Segment Start: Data in this exercise

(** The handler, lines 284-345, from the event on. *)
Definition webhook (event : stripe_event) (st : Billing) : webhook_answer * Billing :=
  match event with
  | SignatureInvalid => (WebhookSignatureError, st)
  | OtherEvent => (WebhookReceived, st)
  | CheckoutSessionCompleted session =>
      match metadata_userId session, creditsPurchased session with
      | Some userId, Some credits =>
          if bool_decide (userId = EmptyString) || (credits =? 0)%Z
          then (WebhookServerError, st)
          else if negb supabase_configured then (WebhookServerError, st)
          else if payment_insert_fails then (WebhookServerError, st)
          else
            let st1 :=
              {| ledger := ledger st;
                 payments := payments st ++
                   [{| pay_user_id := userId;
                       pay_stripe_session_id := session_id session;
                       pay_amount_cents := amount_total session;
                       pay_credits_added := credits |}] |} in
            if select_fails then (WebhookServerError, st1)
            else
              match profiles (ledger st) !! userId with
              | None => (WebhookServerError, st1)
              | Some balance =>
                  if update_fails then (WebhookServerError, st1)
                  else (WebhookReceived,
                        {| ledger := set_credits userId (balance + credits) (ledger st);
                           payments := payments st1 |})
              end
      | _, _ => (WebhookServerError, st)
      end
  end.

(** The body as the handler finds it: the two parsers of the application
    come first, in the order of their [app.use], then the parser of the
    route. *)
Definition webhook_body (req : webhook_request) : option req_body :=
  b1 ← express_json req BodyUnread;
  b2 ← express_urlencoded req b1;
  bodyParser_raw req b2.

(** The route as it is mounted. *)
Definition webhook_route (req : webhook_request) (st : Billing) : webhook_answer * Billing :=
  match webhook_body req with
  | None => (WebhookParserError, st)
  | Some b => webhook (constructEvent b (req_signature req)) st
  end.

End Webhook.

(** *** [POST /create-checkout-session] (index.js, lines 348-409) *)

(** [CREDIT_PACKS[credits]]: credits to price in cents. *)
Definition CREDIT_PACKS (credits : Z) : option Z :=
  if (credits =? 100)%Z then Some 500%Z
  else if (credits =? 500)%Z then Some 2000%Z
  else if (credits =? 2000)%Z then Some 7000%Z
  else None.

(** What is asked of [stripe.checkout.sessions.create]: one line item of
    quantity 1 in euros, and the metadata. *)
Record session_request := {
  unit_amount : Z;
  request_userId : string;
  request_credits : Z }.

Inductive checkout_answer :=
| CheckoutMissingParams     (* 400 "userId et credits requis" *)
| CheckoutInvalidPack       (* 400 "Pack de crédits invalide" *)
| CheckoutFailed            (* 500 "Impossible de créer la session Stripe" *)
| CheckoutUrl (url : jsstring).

Segment End: Data in this exercise

Transcribe the entries above word for word, from the first line through the line containing "ledger := ledger st;", and nothing else.

▸ **Exercise response**
(** The handler, lines 284-345, from the event on. *)
Definition webhook (event : stripe_event) (st : Billing) : webhook_answer * Billing :=
  match event with
  | SignatureInvalid => (WebhookSignatureError, st)
  | OtherEvent => (WebhookReceived, st)
  | CheckoutSessionCompleted session =>
      match metadata_userId session, creditsPurchased session with
      | Some userId, Some credits =>
          if bool_decide (userId = EmptyString) || (credits =? 0)%Z
          then (WebhookServerError, st)
          else if negb supabase_configured then (WebhookServerError, st)
          else if payment_insert_fails then (WebhookServerError, st)
          else
            let st1 :=
              {| ledger := ledger st;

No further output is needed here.